August 19. Russian President Mikhail Gorbachev was imprisoned in his holiday home in the Crimea as Communist hardliners attempted a coup in Russia. The coup failed largely thanks to the efforts of Boris Yeltsin who enlisted the support of a handful of tank commanders and forced the coup leaders to flee Moscow and allow Gorbachev to return. In the wake of the failed coup, Yeltsin suspended the Communist Party, ending 74 years of its rule.


In brief

January 1. A Midland survey showed that more than 30 per of us wanted the honours system scrapped.

January 5. Gales swept Britain and 27 died.

January 23. BBC Radio WM announced big cutbacks in its Heartlands operation in Birmingham.

February 7. The IRA launched a mortar bomb attack on 10 Downing Street when the war cabinet was meeting. No-one hurt.

February 27. Kuwait City was liberated by the UN coalition forces.

March 3. The beating given by Los Angeles policemen to black motorist Rodney King was captured on videotape. The following year his attackers were cleared by an all-white jury and race riots swept LA.

March 20. Michael Heseltine announced that the unpopular poll tax was to be scrapped.

April 30. A cyclone hit Bangladesh and 138,000 people died in floods.

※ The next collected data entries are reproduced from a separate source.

(** * huumn/assets: fingerprinted asset bundles

    A shallow embedding of [assets.go] and of the parts of the Go standard
    library and of the file system it calls, followed by the properties of
    the compile / lookup / render protocol.

    Conventions.
    - A Go [string] and a Go [[]byte] are both finite sequences of bytes; one
      Rocq type, [string] (a list of 8-bit [ascii]), stands for both, so the
      conversions [string(b)] and [[]byte(s)] are the identity.
    - A Go [error] is [option err]; [None] is [nil].
    - A Go function returning [(T, error)] returns a pair here.
    - Functions that touch the disk take the file system as an argument and,
      when they change it, return the new one. *)

From Stdlib Require Import ZArith Ascii Lia Bool.
From Stdlib Require String.
From stdpp Require Import gmap strings list fin_maps sorting.

(** ** Bytes and strings *)

Definition byte_val (c : ascii) : Z := Z.of_N (N_of_ascii c).
Definition byte_of (z : Z) : ascii := ascii_of_N (Z.to_N (z mod 256)).

Fixpoint bytes_of_string (s : string) : list Z :=
  match s with
  | EmptyString => []
  | String c s' => byte_val c :: bytes_of_string s'
  end.

Fixpoint string_of_bytes (l : list Z) : string :=
  match l with
  | [] => EmptyString
  | z :: l' => String (byte_of z) (string_of_bytes l')
  end.

(** The double quote, written by its code so that templates can be spelled
    out piece by piece. *)
Definition dq : string := String "034"%char EmptyString.
(** When [format_time] rejects the time (it is [None], a string, NaN,
    or past the range of [datetime]) and the server answers every
    request, the chapters being readable: [update_intro] has removed the
    old intro markers and added the intro start, but not the intro end,
    and [update_credits] has removed the old credits markers and added
    none.  Both return [None]. *)
Theorem update_stops_at_bad_time
    (self : helper) (item_id time : value)
    (st : Eff.state World) (response : Eff.response) (w : World)
    (info : value) (chapters : list value) (e : exn) :
  answers_all serve ->
  serve (request_for self (get_chapters_url self item_id)) (Eff.world st)
    = (inr response, w) ->
  Eff.json response = inr info ->
  field "chapters" info = Some (PyList chapters) ->
  Forall readable_chapter chapters ->
  format_time time = inl e ->
  exists old_intro old_credits,
    Forall2 has_index (filter (has_marker "Intro") chapters) old_intro
    /\ fst (update_intro serve self item_id time st) = inr PyNone
    /\ Eff.sent (snd (update_intro serve self item_id time st))
       = (Eff.sent st
            ++ [request_for self (get_chapters_url self item_id);
                request_for self (remove_url self item_id old_intro);
                request_for self
                  (add_url self item_id "%E7%89%87%E5%A4%B4"
                     "intro_start" "00:00:00.000")])%list
    /\ Forall2 has_index (filter (has_marker "Credits") chapters) old_credits
    /\ fst (update_credits serve self item_id time st) = inr PyNone
    /\ Eff.sent (snd (update_credits serve self item_id time st))
       = (Eff.sent st
            ++ [request_for self (get_chapters_url self item_id);
                request_for self (remove_url self item_id old_credits)])%list.
Proof.
  intros Hall Hserve Hjson Hchapters Hread Htime.
  destruct (remove_old_answered self item_id "Intro" st response w info
              chapters Hall Hserve Hjson Hchapters Hread)
    as [old_intro [w1 [Hintro Ei]]].
  destruct (remove_old_answered self item_id "Credits" st response w info
              chapters Hall Hserve Hjson Hchapters Hread)
    as [old_credits [w2 [Hcredits Ec]]].
  exists old_intro, old_credits. split; [exact Hintro|].
  assert (Hi : exists w3,
             update_intro serve self item_id time st
             = (inr PyNone,
                {| Eff.world := w3;
                   Eff.sent :=
                     (Eff.sent st
                        ++ [request_for self (get_chapters_url self item_id);
                            request_for self (remove_url self item_id old_intro);
                            request_for self
                              (add_url self item_id "%E7%89%87%E5%A4%B4"
                                 "intro_start" "00:00:00.000")])%list;
                   Eff.logged :=
                     (Eff.logged st ++ [Eff.error_exception e])%list |})).
  { unfold update_intro, Eff.try_except, update_intro_body.
    unfold Eff.bind at 1. rewrite Ei. unfold Eff.bind at 1.
    match goal with
    | |- context [get serve self ?u ?s] =>
        destruct (get_answered self u s Hall) as [r1 [w3 E1]]; rewrite E1
    end.
    exists w3. unfold Eff.bind at 1, Eff.lift at 1. rewrite Htime.
    unfold Eff.bind, Eff.log, Eff.ret. cbn. now rewrite <- app_assoc. }
  destruct Hi as [w3 Hi].
  assert (Hc : update_credits serve self item_id time st
               = (inr PyNone,
                  {| Eff.world := w2;
                     Eff.sent :=
                       (Eff.sent st
                          ++ [request_for self (get_chapters_url self item_id);
                              request_for self
                                (remove_url self item_id old_credits)])%list;
                     Eff.logged := (Eff.logged st ++ [Eff.error_exception e])%list |})).
  { unfold update_credits, Eff.try_except, update_credits_body.
    unfold Eff.bind at 1. rewrite Ec.
    unfold Eff.bind at 1, Eff.lift at 1. rewrite Htime.
    unfold Eff.bind, Eff.log, Eff.ret. reflexivity. }
  rewrite Hi, Hc. cbn [fst snd Eff.sent]. now repeat split.
Qed.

May 6. A gang escaped with 50,000 after drilling into the strongroom at Barclays Bank, Shifnal.

May 19. Britain's first astronaut Helen Sharman was blasted into space on a Russian Soyuz rocket to join space station Mir.

May 21. Indian Prime Minister Rajiv Gandhi was assassinated with a bomb as he campaigned for re-election.

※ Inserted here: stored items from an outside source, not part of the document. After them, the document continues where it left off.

(** ** A runtime to run the engine on examples

    ASCII case mapping, a JSON decoder given by the table of the texts it
    is asked about, a collection that accepts every entry.  The prompts of
    the examples format strings only, and their reports are not compared on
    the two break-downs. *)

Module Example.

Fixpoint table_lookup (text : string) (table : list (string * pyval))
  : result pyval :=
  match table with
  | [] => Raise (JSONDecodeError "Expecting value: line 1 column 1 (char 0)")
  | (t, v) :: rest => if String.eqb t text then Return v else table_lookup text rest
  end.

(** Group sizes over string keys, in order of first appearance. *)
Fixpoint bump (key : pyval) (sizes : list (pyval * Z)) : list (pyval * Z) :=
  match key, sizes with
  | _, [] => [(key, 1)]
  | PyStr k, (PyStr k', n) :: rest =>
      if String.eqb k k' then (PyStr k', n + 1) :: rest
      else (PyStr k', n) :: bump key rest
  | _, kn :: rest => kn :: bump key rest
  end.

(** Two decoders: ISO 8859-1, which reads every byte as a character, and
    UTF-8 on the files of the examples, which rejects a byte above 127 that
    starts no well-formed sequence. *)
Definition latin1 (bytes : string) : result string := Return bytes.

Fixpoint all_ascii (bytes : string) : bool :=
  match bytes with
  | EmptyString => true
  | String c rest => (nat_of_ascii c <? 128)%nat && all_ascii rest
  end.

Definition ascii_only (bytes : string) : result string :=
  if all_ascii bytes then Return bytes
  else Raise (OtherException "UnicodeDecodeError"
                "'utf-8' codec can't decode bytes: invalid start byte").

Definition runtime (table : list (string * pyval)) : PyRuntime := {|
  str_lower := map_chars lower_char;
  str_upper := map_chars upper_char;
  py_format := fun v => "<" ++ type_name v ++ ">";
  json_loads := fun text => table_lookup text table;
  decode_locale := latin1;
  decode_utf8 := ascii_only;
  chroma_add := fun c e => Return (c ++ [e])%list;
  groupby_size := fun cells => Return (fold_left (fun acc k => bump k acc) cells []);
  utcnow := fun n => Z.of_nat n
|}.

Definition world0 : world := mk_world [] 0 0.

(** A JSON string literal without escapes. *)
Definition quoted (s : string) : string := dquote ++ s ++ dquote.

(** A rule file whose rule has no [id], and a complete one. *)
Definition gdpr_text : string :=
  "{" ++ quoted "description" ++ ": " ++ quoted "Data protection" ++ ", "
  ++ quoted "rules" ++ ": [{" ++ quoted "name" ++ ": " ++ quoted "Consent"
  ++ ", " ++ quoted "description" ++ ": " ++ quoted "Processing without consent"
  ++ ", " ++ quoted "patterns" ++ ": [" ++ quoted "without consent" ++ "]}]}".

Definition gdpr_value : pyval :=
  PyDict [("description", PyStr "Data protection");
          ("rules",
           PyList [PyDict [("name", PyStr "Consent");
                           ("description", PyStr "Processing without consent");
                           ("patterns", PyList [PyStr "without consent"])]])].

Definition ssn_fields : dict :=
  [("id", PyStr "R1");
   ("name", PyStr "Identifiers");
   ("description", PyStr "Social security numbers kept in plaintext");
   ("severity", PyStr "HIGH");
   ("patterns", PyList [PyStr "ssn"])].

Definition ssn_rule : pyval := PyDict ssn_fields.

Definition hipaa_text : string :=
  "{" ++ quoted "rules" ++ ": [{" ++ quoted "id" ++ ": " ++ quoted "R1" ++ ", "
  ++ quoted "name" ++ ": " ++ quoted "Identifiers" ++ ", "
  ++ quoted "description" ++ ": "
  ++ quoted "Social security numbers kept in plaintext" ++ ", "
  ++ quoted "severity" ++ ": " ++ quoted "HIGH" ++ ", "
  ++ quoted "patterns" ++ ": [" ++ quoted "ssn" ++ "]}]}".

Definition hipaa_value : pyval := PyDict [("rules", PyList [ssn_rule])].

(** A rule file saved in ISO 8859-1 whose description holds the byte 233,
    an e with acute accent. *)
Definition accented : string := "Donn" ++ String (ascii_of_nat 233) "es".

Definition accented_text : string :=
  "{" ++ quoted "description" ++ ": " ++ quoted accented ++ "}".

Definition accented_value : pyval := PyDict [("description", PyStr accented)].

(** What [json.loads] makes of the texts of the examples; any other text
    used there is not JSON. *)
Definition json_table : list (string * pyval) :=
  [("42", PyInt 42); ("[]", PyList []);
   (gdpr_text, gdpr_value); (hipaa_text, hipaa_value);
   (accented_text, accented_value)].

Definition rt0 : PyRuntime := runtime json_table.

Definition rules_directory : directory :=
  [("gdpr_rules.json", File gdpr_text); ("__init__.py", File "import os");
   ("hipaa_rules.json", File hipaa_text)].

(** The same directory with a subdirectory [sox_rules.json] listed between
    the two rule files. *)
Definition is_a_directory : exn :=
  OtherException "IsADirectoryError" "[Errno 21] Is a directory: 'sox_rules.json'".

Definition blocked_directory : directory :=
  [("gdpr_rules.json", File gdpr_text);
   ("sox_rules.json", Unopenable true is_a_directory);
   ("hipaa_rules.json", File hipaa_text)].

Definition ssn_document : string := "We store the SSN in plaintext.".

Definition clean_document : string := "Nothing to report.".

(** An engine whose OpenAI client gives the same answer to every prompt. *)
Definition engine_answering (answer : result string) : ComplianceEngine :=
  mk_engine (Some (fun _ _ => answer)) None [("HIPAA", hipaa_value)].

Definition engine_without_llm : ComplianceEngine :=
  mk_engine None None [("HIPAA", hipaa_value)].

Definition connection_error : exn :=
  OtherException "APIConnectionError" "Connection error.".

Definition verdict_of (overall score : pyval) : verdict :=
  mk_verdict "7" "HIPAA" (PyStr "R1") (PyStr "Identifiers")
    (PyStr "Social security numbers kept in plaintext") (PyStr "HIGH")
    false [] overall score (PyList []) (PyStr EmptyString) overall score 0.

(** A collection that rejects every entry. *)
Definition quota_error : exn := OtherException "ValueError" "Quota exceeded".

Definition rejecting_runtime : PyRuntime := {|
  str_lower := map_chars lower_char;
  str_upper := map_chars upper_char;
  py_format := fun v => "<" ++ type_name v ++ ">";
  json_loads := fun text => table_lookup text json_table;
  decode_locale := latin1;
  decode_utf8 := ascii_only;
  chroma_add := fun _ _ => Raise quota_error;
  groupby_size := fun cells => Return (fold_left (fun acc k => bump k acc) cells []);
  utcnow := fun n => Z.of_nat n
|}.

Fixpoint repeat_char (c : ascii) (n : nat) : string :=
  match n with
  | O => EmptyString
  | S m => String c (repeat_char c m)
  end.

(** [str.lower] beyond ASCII.  The lower case of U+0130, LATIN CAPITAL
    LETTER I WITH DOT ABOVE, is two characters: [i] and U+0307, COMBINING
    DOT ABOVE.  The 256 characters of [ascii] hold neither; in this runtime
    the character 221 stands for U+0130 and the character 204 for U+0307. *)
Definition dotted_I : ascii := ascii_of_nat 221.

Definition combining_dot : ascii := ascii_of_nat 204.

Fixpoint unicode_lower (s : string) : string :=
  match s with
  | EmptyString => EmptyString
  | String c rest =>
      if Ascii.eqb c dotted_I
      then String "i" (String combining_dot (unicode_lower rest))
      else String (lower_char c) (unicode_lower rest)
  end.

Definition unicode_runtime : PyRuntime := {|
  str_lower := unicode_lower;
  str_upper := map_chars upper_char;
  py_format := fun v => "<" ++ type_name v ++ ">";
  json_loads := fun text => table_lookup text json_table;
  decode_locale := latin1;
  decode_utf8 := ascii_only;
  chroma_add := fun c e => Return (c ++ [e])%list;
  groupby_size := fun cells => Return (fold_left (fun acc k => bump k acc) cells []);
  utcnow := fun n => Z.of_nat n
|}.

(** 104 characters U+0130 followed by [ssn]. *)
Definition dotted_document : string := repeat_char dotted_I 104 ++ "ssn".

(** A document of 3000 characters. *)
Definition long_document : string := repeat_char "x" 3000.

(** Clients whose every call fails for the key they were given. *)
Definition refused (key : string) : llm_client :=
  fun _ _ => Raise (OtherException "AuthenticationError"
                      ("Incorrect API key provided: " ++ key)).

Definition providers0 : Providers := {|
  openai_module := refused;
  Anthropic := refused
|}.

Definition no_environment : string -> option string := fun _ => None.

Definition openai_environment : string -> option string :=
  fun name => if String.eqb name "OPENAI_API_KEY" then Some "sk-example" else None.

(** A database holding document 7, and readers of a two-page PDF. *)
Definition db0 : Database := {|
  first_document := fun id =>
    if id =? 7 then Some (mk_document "policy.txt" ssn_document) else None;
  commit_error := fun _ => None
|}.

Definition readers0 : Readers := {|
  pdf_page_texts := fun _ => Return ["page one"; "page two"];
  docx_paragraph_texts := fun _ => Return ["paragraph"];
  read_text := fun _ => Return ssn_document
|}.

Definition accented_directory : directory :=
  [("gdpr_rules.json", File accented_text)].

(** The value of a float of the kernel, a binary64 float, when finite. *)
Definition float_value (f : PrimFloat.float) : option Q :=
  match FloatOps.Prim2SF f with
  | SpecFloat.S754_zero _ => Some 0%Q
  | SpecFloat.S754_finite negative m e =>
      Some (Qred ((if negative then -1 else 1) * inject_Z (Zpos m) * 2 ^ e))%Q
  | _ => None
  end.


Definition engine_with_both : ComplianceEngine :=
  mk_engine (Some (fun _ _ => Return "42")) (Some (refused "sk-ant"))
    [("HIPAA", hipaa_value)].

Definition three_results : list verdict :=
  [verdict_of (PyBool true) (PyFloat (FFin 0.9));
   verdict_of (PyBool false) (PyFloat (FFin 0));
   verdict_of (PyBool true) (PyFloat (FFin 0.5))].

End Example.

(** * Properties *)

(** ** Strings *)

Section StringFacts.

Lemma length_str_take (n : nat) (s : string) :
  String.length (str_take n s) = Nat.min n (String.length s).
Proof.
  revert s; induction n as [|n IH]; intros [|c s]; simpl; auto.
Qed.

Lemma length_str_drop (n : nat) (s : string) :
  String.length (str_drop n s) = (String.length s - n)%nat.
Proof.
  revert s; induction n as [|n IH]; intros [|c s]; simpl; auto.
Qed.

Lemma str_take_all (n : nat) (s : string) :
  (String.length s <= n)%nat -> str_take n s = s.
Proof.
  revert s; induction n as [|n IH]; intros [|c s]; simpl; intros H; auto.
  - lia.
  - f_equal. apply IH. lia.
Qed.

Lemma str_drop_drop (n m : nat) (s : string) :
  str_drop n (str_drop m s) = str_drop (m + n) s.
Proof.
  revert s; induction m as [|m IH]; intros s; simpl; auto.
  destruct s as [|c s]; simpl; auto.
  now destruct n.
Qed.

Lemma str_take_add (n m : nat) (s : string) :
  str_take (n + m) s = str_take n s ++ str_take m (str_drop n s).
Proof.
  revert s; induction n as [|n IH]; intros s; simpl; auto.
  destruct s as [|c s]; simpl.
  - now destruct m.
  - now rewrite IH.
Qed.

Lemma clamp_index_nonneg (s : string) (i : Z) :
  0 <= i -> clamp_index s i = Z.min i (len s).
Proof.
  intros Hi. unfold clamp_index. cbv zeta.
  assert (Hl : 0 <= len s) by (unfold len; lia).
  destruct (Z.ltb_spec i 0); [lia|].
  destruct (Z.ltb_spec i 0); [lia|].
  destruct (Z.ltb_spec (len s) i); lia.
Qed.

(** A slice with bounds in order inside the string. *)
Lemma py_slice_inside (s : string) (i j : Z) :
  0 <= i -> i < j -> i < len s ->
  py_slice s i j =
  str_take (Z.to_nat (Z.min j (len s) - i)) (str_drop (Z.to_nat i) s).
Proof.
  intros Hi Hij Hlen. unfold py_slice.
  rewrite !clamp_index_nonneg by lia.
  rewrite (Z.min_l i) by lia.
  destruct (Z.ltb_spec i (Z.min j (len s))); [reflexivity | lia].
Qed.

Lemma py_slice_range (s : string) (a b : Z) :
  0 <= a -> a <= b -> b <= len s ->
  py_slice s a b = str_take (Z.to_nat (b - a)) (str_drop (Z.to_nat a) s).
Proof.
  intros Ha Hab Hb. unfold py_slice.
  rewrite !clamp_index_nonneg by lia.
  rewrite (Z.min_l a), (Z.min_l b) by lia.
  destruct (Z.ltb_spec a b); [reflexivity|].
  replace (b - a) with 0 by lia. reflexivity.
Qed.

May 29. In a protest over poll tax, Dudley campaigner Martin Blatchford was jailed for two weeks. As he was led away to the cells, he declared: "Victory!"

June 20. The German Bundestag voted to move the seat of government from Bonn to Berlin.

June 25. The disintegration of Yugoslavia began as Croatia and Slovenia declared their independence.

October 17. Police swooped on addresses in the West Midlands, following a 1 million seizure of cannabis near London. Six arrested.